** EXTRACTED DATA follows **

Definition module_handlers (m : Module) : list Middleware :=
  omap (λ x, match x with inl h => Some h | inr _ => None end) (default [] (m_HTTPMiddleware m)).
Lemma assert_handlers_all i raw hs :
  assert_handlers i raw = inr hs → hs = omap (λ x, match x with inl h => Some h | inr _ => None end) raw.
Proof.
  revert i hs. induction raw as [|[h|ty] raw IH]; intros i hs; cbn; [by intros [= <-]| |done].
  destruct (assert_handlers (S i) raw) as [e|hs'] eqn:Hr; [done|]. intros [= <-]. by rewrite (IH _ _ Hr).
Qed.
Lemma module_router_chain m s g :
  module_router m s = inr g → group_chain g = group_chain (apiV1 s) ++ module_handlers m.
Proof.
  unfold module_router, module_handlers. destruct (m_HTTPMiddleware m) as [[|x raw]|]; [intros [= <-]; by rewrite app_nil_r| |].
  - destruct (assert_handlers 0 (x :: raw)) as [[i ty]|hs] eqn:Hr; [done|]. intros [= <-].
    rewrite group_inherits. by rewrite (assert_handlers_all _ _ _ Hr).
  - intros [= <-]. by rewrite app_nil_r.
Qed.
(* ===== verification/MessengerSerde.v ===== *)
(** * Serialisation of envelopes

    [MessengerSerde.v] models messenger/serde: the type registry with its upcasters
    (registry.go), the wire format (wire.go) and [JSONSerializer] (json.go), over the documents
    of [Json.v].  The JSON form of the application's messages, of query results and of custom
    stamps is a parameter. *)

From S2P Require Import Prelude Errors Event Json Messenger.

(** ** The type registry *)

Definition Upcaster : Type := RawMessage → result error RawMessage.

Record TypeRegistry := {
  types : gmap string (gmap Z rtype);
  upcasters : gmap string (gmap Z Upcaster)
}.
Definition NewTypeRegistry : TypeRegistry := {| types := ∅; upcasters := ∅ |}.

Definition RegisterMessage (rt : rtype) (r : TypeRegistry) (name : string) (version : Z)
    : TypeRegistry :=
  {| types := <[name := <[version := rt]> (default ∅ (types r !! name))]> (types r);
     upcasters := upcasters r |}.

Definition RegisterUpcaster (r : TypeRegistry) (name : string) (fromVersion : Z) (fn : Upcaster)
    : TypeRegistry :=
  {| types := types r;
     upcasters := <[name := <[fromVersion := fn]> (default ∅ (upcasters r !! name))]> (upcasters r) |}.

(** The loop over the versions; the iteration order of the map is of no account. *)
Definition latest_step (v : Z) (t : rtype) (best : option rtype * Z) : option rtype * Z :=
  if decide (best.2 < v)%Z then (Some t, v) else best.
Definition LatestType (r : TypeRegistry) (name : string) : result error (option rtype * Z) :=
  match types r !! name with
  | None => Err (EText ("serde: unknown message type " +:+ Quote name))
  | Some versions => Ok (map_fold latest_step (None, 0%Z) versions)
  end.

Definition GetUpcaster (r : TypeRegistry) (name : string) (fromVersion : Z) : option Upcaster :=
  match upcasters r !! name with None => None | Some versions => versions !! fromVersion end.

(** The loop of [Upcast], [n] versions from [v] on. *)
Fixpoint upcast_loop (r : TypeRegistry) (name : string) (n : nat) (v : Z) (current : RawMessage)
    : result error RawMessage :=
  match n with
  | O => Ok current
  | S n =>
      match GetUpcaster r name v with
      | None => Err (EText ("serde: no upcaster for " +:+ Quote name +:+ " from version " +:+ pretty v))
      | Some fn =>
          match fn current with
          | Err err =>
              Err (Errorf_w ("serde: upcaster failed for " +:+ Quote name +:+ " v" +:+ pretty v
                             +:+ "→v" +:+ pretty (v + 1)%Z +:+ ": ") err)
          | Ok current => upcast_loop r name n (v + 1) current
          end
      end
  end.
Definition Upcast (r : TypeRegistry) (name : string) (data : RawMessage) (fromVersion toVersion : Z)
    : result error RawMessage :=
  upcast_loop r name (Z.to_nat (toVersion - fromVersion)) fromVersion data.
(* ===== verification/MessengerOutbox.v ===== *)
(** * The outbox and sync transports of the message bus

    [MessengerOutbox.v] models messenger/transport/outbox (the store on [outbox_events] and the
    transport over it), messenger/transport/sync and messenger/transport/factory.go.  The table
    is the one of [Outbox.v].  What the payload column accepts is a parameter: the driver sends
    a byte slice and a string as different types. *)

From S2P Require Import Prelude Errors Event GoText Db Outbox Json Messenger MessengerSerde MessengerWorker.

(** ** Entries *)

Record Entry := {
  en_ID : string; en_AggregateType : string; en_AggregateID : string; en_EventType : string;
  en_Payload : string; en_TraceID : string; en_CreatedAt : time; en_RetryCount : Z
}.

(** The value of a statement argument: a [string] is sent as text, a [[]byte] as bytea. *)
Inductive argument := ArgText (s : string) | ArgBytes (s : string).

Definition DefaultMaxRetries : Z := 10.
Record PostgresStore := { claimTimeout : Z; maxRetries : Z }.
Inductive StoreOption := WithClaimTimeout (d : Z) | WithMaxRetries (n : Z).
Definition apply_store (s : PostgresStore) (o : StoreOption) : PostgresStore :=
  match o with
  | WithClaimTimeout d => {| claimTimeout := d; maxRetries := maxRetries s |}
  | WithMaxRetries n => {| claimTimeout := claimTimeout s; maxRetries := n |}
  end.
Definition NewPostgresStore (opts : list StoreOption) : PostgresStore :=
  foldl apply_store {| claimTimeout := 5 * 60 * 10 ^ 9; maxRetries := DefaultMaxRetries |} opts.

Section Store.
Context {Dom H : Type} `{Planner}.
(** The value the payload column stores for an argument, or PostgreSQL's error. *)
Context (payload_column : argument → result error string).
(** The defaults of the columns the statement does not name, and the key violation. *)
Context (lease_default : option string) (metadata_default : json_object).
Context (unique_violation : string → error).

Notation db := (database Dom).
Notation world := (world db H).

Definition stmt_insert (entry : Entry) : statement db unit := λ _ d,
  match payload_column (ArgBytes (en_Payload entry)) with
  | Err e => Err e
  | Ok body =>
      if decide (en_ID entry ∈ ids (outbox_events d)) then Err (unique_violation (en_ID entry))
      else Ok (tt, set_outbox (outbox_events d
             ++ [row_values lease_default (en_ID entry) (en_AggregateType entry)
                   (en_AggregateID entry) (en_EventType entry) body (en_TraceID entry)
                   metadata_default (en_CreatedAt entry)]) d)
  end.

Definition store_Insert (ctx : context) (entry : Entry) (w : world) : option error * world :=
  match Exec (executor ctx) (stmt_insert entry) w with
  | (Err err, w) => (Some (Errorf_w ("outbox postgres: insert " +:+ Quote (en_ID entry) +:+ ": ") err), w)
  | (Ok _, w) => (None, w)
  end.

Definition pending (s : PostgresStore) (row : outbox_row) : bool :=
  match r_published_at row with Some _ => false | None => (r_retry_count row <? maxRetries s)%Z end.

(** [getUnpublishedSimple] *)
Definition stmt_select (s : PostgresStore) (batchSize : Z) : statement db (list outbox_row) := λ _ d,
  if decide (batchSize < 0)%Z then Err negative_limit
  else Ok (take (Z.to_nat batchSize)
             (by_created_at (filter (λ row, pending s row = true) (outbox_events d))), d).

(** [int(claimTimeout.Seconds())], truncated; exact below 2^24 seconds. *)
Definition claimTimeoutSecs (s : PostgresStore) : Z := Z.quot (claimTimeout s) (10 ^ 9).

Definition claim_free (s : PostgresStore) (now : time) (row : outbox_row) : bool :=
  match r_claimed_at row with
  | None => true
  | Some t => bool_decide (t < now - claimTimeoutSecs s * 10 ^ 9)%Z
  end.

Definition set_claimed (claimed : option time) (row : outbox_row) : outbox_row :=
  {| r_id := r_id row; r_aggregate_type := r_aggregate_type row;
     r_aggregate_id := r_aggregate_id row; r_event_type := r_event_type row;
     r_payload := r_payload row; r_trace_id := r_trace_id row; r_metadata := r_metadata row;
     r_created_at := r_created_at row; r_claimed_at := claimed;
     r_lease_token := r_lease_token row; r_published_at := r_published_at row;
     r_retry_count := r_retry_count row; r_last_error := r_last_error row |}.

(** The rows of the inner [SELECT ... FOR UPDATE SKIP LOCKED]. *)
Definition select_claim (s : PostgresStore) (batchSize : Z) (k : call) (l : list outbox_row)
    : list outbox_row :=
  take (Z.to_nat batchSize)
    (by_created_at (filter (λ row, pending s row = true ∧ claim_free s (c_now k) row = true
                                   ∧ c_locked k (r_id row) = false) l)).

(** [UPDATE ... RETURNING]: the updated rows come in the order of the update. *)
Definition stmt_claim_rows (s : PostgresStore) (batchSize : Z) : statement db (list outbox_row) := λ k d,
  if decide (batchSize < 0)%Z then Err negative_limit
  else
    let chosen := select_claim s batchSize k (outbox_events d) in
    let d' := update_where (λ row, bool_decide (r_id row ∈ ids chosen))
                (set_claimed (Some (c_now k))) d in
    Ok (scan_order (filter (λ row, r_id row ∈ ids chosen) (outbox_events d')), d').

Definition scan_entry (row : outbox_row) : Entry :=
  {| en_ID := r_id row; en_AggregateType := r_aggregate_type row;
     en_AggregateID := r_aggregate_id row; en_EventType := r_event_type row;
     en_Payload := r_payload row; en_TraceID := r_trace_id row; en_CreatedAt := r_created_at row;
     en_RetryCount := r_retry_count row |}.

Definition scanEntries (query : statement db (list outbox_row)) (w : world)
    : result error (list Entry) * world :=
  match Exec Pool query w with
  | (Err err, w) => (Err (Errorf_w "outbox postgres: query unpublished: " err), w)
  | (Ok rows, w) =>
      match Ping w with
      | (Some err, w) => (Err (Errorf_w "outbox postgres: rows: " err), w)
      | (None, w) => (Ok (map scan_entry rows), w)
      end
  end.

Definition GetUnpublished (s : PostgresStore) (batchSize : Z) (w : world)
    : result error (list Entry) * world :=
  if (claimTimeout s <=? 0)%Z then scanEntries (stmt_select s batchSize) w
  else scanEntries (stmt_claim_rows s batchSize) w.

Definition published_row (now : time) (row : outbox_row) : outbox_row :=
  set_claimed None (publish_row now row).
Definition stmt_mark (id : string) : statement db unit := λ k d,
  Ok (tt, update_where (λ row, bool_decide (r_id row = id)) (published_row (c_now k)) d).
Definition store_MarkPublished (id : string) (w : world) : option error * world :=
  match Exec Pool (stmt_mark id) w with
  | (Err err, w) => (Some (Errorf_w ("outbox postgres: mark published " +:+ Quote id +:+ ": ") err), w)
  | (Ok _, w) => (None, w)
  end.

Definition retried_row (lastError : string) (row : outbox_row) : outbox_row :=
  {| r_id := r_id row; r_aggregate_type := r_aggregate_type row;
     r_aggregate_id := r_aggregate_id row; r_event_type := r_event_type row;
     r_payload := r_payload row; r_trace_id := r_trace_id row; r_metadata := r_metadata row;
     r_created_at := r_created_at row; r_claimed_at := None; r_lease_token := r_lease_token row;
     r_published_at := r_published_at row; r_retry_count := r_retry_count row + 1;
     r_last_error := lastError |}.
Definition stmt_retry (id lastError : string) : statement db unit := λ _ d,
  Ok (tt, update_where (λ row, bool_decide (r_id row = id)) (retried_row lastError) d).
Definition store_IncrementRetry (id lastError : string) (w : world) : option error * world :=
  match Exec Pool (stmt_retry id lastError) w with
  | (Err err, w) => (Some (Errorf_w ("outbox postgres: increment retry " +:+ Quote id +:+ ": ") err), w)
  | (Ok _, w) => (None, w)
  end.
Lemma nth_rotate (l : list string) (m j : nat) (d : string) :
  length l = S m -> 1 <= m -> j <= m ->
  nth j (rotate l) d
  = nth (if j =? 0 then 0 else if j =? m then 1 else j + 1) l d.
Proof.
  intros Hlen Hm Hj.
  destruct l as [|a [|b t]]; cbn in Hlen; try lia.
  assert (Ht : length t = m - 1) by lia.
  cbn [rotate app].
  destruct (Nat.eqb_spec j 0) as [->|Hj0]; [reflexivity|].
  destruct j as [|j]; [lia|].
  destruct (Nat.eqb_spec (S j) m) as [E|E]; cbn [nth].
  - rewrite app_nth2 by lia.
    replace (j - length t) with 0 by lia. reflexivity.
  - rewrite app_nth1 by lia.
    replace (S j + 1) with (S (S j)) by lia. reflexivity.
Qed.

Lemma origin_le (m k j : nat) : j <= m -> k < m -> origin m k j <= m.
Proof.
  intros Hj Hk. unfold origin.
  destruct (Nat.eqb_spec j 0); [lia|].
  destruct (Nat.ltb_spec (j - 1 + k) m); lia.
Qed.

(** Position [j] of the working list of round [k] holds the player that
    started at [origin m k j]. *)
Lemma nth_iter_rotate (wl : list string) (m : nat) (d : string) :
  length wl = S m -> 1 <= m ->
  forall k j, k <= m -> j <= m ->
  nth j (Nat.iter k rotate wl) d = nth (origin m k j) wl d.
Proof.
  intros Hlen Hm k.
  induction k as [|k IH]; intros j Hk Hj.
  - cbn. f_equal. unfold origin.
    destruct (Nat.eqb_spec j 0); [lia|].
    destruct (Nat.ltb_spec (j - 1 + 0) m); lia.
  - change (Nat.iter (S k) rotate wl) with (rotate (Nat.iter k rotate wl)).
    rewrite (nth_rotate _ m) by (rewrite ?iter_rotate_length; lia).
    rewrite IH.
    + f_equal. unfold origin.
      destruct (Nat.eqb_spec j 0) as [->|Hj0]; [reflexivity|].
      destruct (Nat.eqb_spec j m) as [->|Hjm].
      * cbn [Nat.eqb].
        destruct (Nat.ltb_spec (1 - 1 + k) m), (Nat.ltb_spec (m - 1 + S k) m); lia.
      * destruct (Nat.eqb_spec (j + 1) 0); [lia|].
        destruct (Nat.ltb_spec (j + 1 - 1 + k) m), (Nat.ltb_spec (j - 1 + S k) m); lia.
    + lia.
    + destruct (Nat.eqb_spec j 0); [lia|]. destruct (Nat.eqb_spec j m); lia.
Qed.

(** The circle method reaches every pair of positions: for [p < q] among
    the [2h + 2] positions there are a round [k] and an index [i] of the
    inner loop whose two positions started at [p] and [q]. *)
Lemma origin_meets (h p q : nat) :
  p < q -> q <= 2 * h + 1 ->
  exists k i, k < 2 * h + 1 /\ i <= h /\
    ((origin (2 * h + 1) k i = p /\ origin (2 * h + 1) k (2 * h + 1 - i) = q) \/
     (origin (2 * h + 1) k i = q /\ origin (2 * h + 1) k (2 * h + 1 - i) = p)).
Proof.
  intros Hpq Hq. set (m := 2 * h + 1).
  destruct (Nat.eq_dec p 0) as [->|Hp].
  - (* against the fixed player *)
    exists (if q =? m then 0 else q), 0.
    unfold origin. rewrite Nat.sub_0_r.
    destruct (Nat.eqb_spec q m) as [->|Hqm].
    + repeat split; try lia. left. split; [reflexivity|].
      destruct (Nat.eqb_spec m 0); [lia|].
      destruct (Nat.ltb_spec (m - 1 + 0) m); lia.
    + repeat split; try lia. left. split; [reflexivity|].
      destruct (Nat.eqb_spec m 0); [lia|].
      destruct (Nat.ltb_spec (m - 1 + q) m); lia.
  - destruct (Nat.Even_or_Odd (q - p)) as [[e He]|[o Ho]].
    + (* even distance: index e, the back position started at p *)
      exists (p + e), e. subst m. unfold origin.
      repeat split; try lia. right.
      destruct (Nat.eqb_spec e 0); [lia|].
      destruct (Nat.eqb_spec (2 * h + 1 - e) 0); [lia|].
      destruct (Nat.ltb_spec (e - 1 + (p + e)) (2 * h + 1)),
               (Nat.ltb_spec (2 * h + 1 - e - 1 + (p + e)) (2 * h + 1)); lia.
    + (* odd distance: index h - o, the front position started at p *)
      exists (if h - o <=? p then p - (h - o) else p + 2 * h + 1 - (h - o)), (h - o).
      subst m. unfold origin.
      destruct (Nat.leb_spec (h - o) p).
      * repeat split; try lia. left.
        destruct (Nat.eqb_spec (h - o) 0); [lia|].
        destruct (Nat.eqb_spec (2 * h + 1 - (h - o)) 0); [lia|].
        destruct (Nat.ltb_spec (h - o - 1 + (p - (h - o))) (2 * h + 1)),
                 (Nat.ltb_spec (2 * h + 1 - (h - o) - 1 + (p - (h - o))) (2 * h + 1)); lia.
      * repeat split; try lia. left.
        destruct (Nat.eqb_spec (h - o) 0); [lia|].
        destruct (Nat.eqb_spec (2 * h + 1 - (h - o)) 0); [lia|].
        destruct (Nat.ltb_spec (h - o - 1 + (p + 2 * h + 1 - (h - o))) (2 * h + 1)),
                 (Nat.ltb_spec (2 * h + 1 - (h - o) - 1 + (p + 2 * h + 1 - (h - o))) (2 * h + 1)); lia.
Qed.
(** What a successful [make_device] says of the raw host. *)
Lemma make_device_fields (d : value) (dev : Device) :
  make_device d = Ok dev ->
  exists phys user,
    d.["PhysAddress"] = Ok (VStr phys)
    /\ mac_address dev = upper phys
    /\ d.["UserHostName"] = Ok user
    /\ or_else user (d.["HostName"]) = Ok (name dev)
    /\ d.["Active"] = Ok (active dev).
Proof.
  unfold make_device. intros H.
  destruct (d.["PhysAddress"]) as [phys|] eqn:Ephys; [|discriminate].
  cbn [rbind] in H.
  destruct phys as [| | | |phys| |]; try discriminate. cbn [call_upper rbind] in H.
  repeat match type of H with
         | rbind ?r _ = _ => destruct r eqn:?; cbn [rbind] in H; [|discriminate]
         end.
  injection H as <-. cbn.
  eexists _, _. repeat split; eassumption.
Qed.

Lemma parse_loop_all (items : list value) (devs acc : list Device) :
  Forall2 normalizes_to items devs ->
  parse_loop false items acc = Ok (acc ++ devs)%list.
Proof.
  intros H. revert acc. induction H as [|d dev items devs Hd _ IH]; intros acc.
  - simpl. now rewrite app_nil_r.
  - cbn [parse_loop wanted negb rbind]. rewrite Hd. cbn [rbind].
    rewrite IH. now rewrite <- app_assoc.
Qed.

Lemma parse_loop_active (items : list value) (devs acc : list Device) :
  Forall2 normalizes_to items devs ->
  parse_loop true items acc
  = Ok (acc ++ List.filter (fun dev => truthy (active dev)) devs)%list.
Proof.
  intros H. revert acc. induction H as [|d dev items devs Hd _ IH]; intros acc.
  - simpl. now rewrite app_nil_r.
  - destruct (make_device_fields d dev Hd) as (phys & user & _ & _ & _ & _ & Ha).
    cbn [parse_loop wanted negb List.filter]. rewrite Ha. cbn [rbind].
    destruct (truthy (active dev)).
    + rewrite Hd. cbn [rbind]. rewrite IH. now rewrite <- app_assoc.
    + apply IH.
Qed.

** End of EXTRACTED DATA **

Filter the preceding entries down to the lines with "discriminate".

▶ [SOLUTION TO THE EXERCISE]:
  destruct (d.["PhysAddress"]) as [phys|] eqn:Ephys; [|discriminate].
  destruct phys as [| | | |phys| |]; try discriminate. cbn [call_upper rbind] in H.
         | rbind ?r _ = _ => destruct r eqn:?; cbn [rbind] in H; [|discriminate]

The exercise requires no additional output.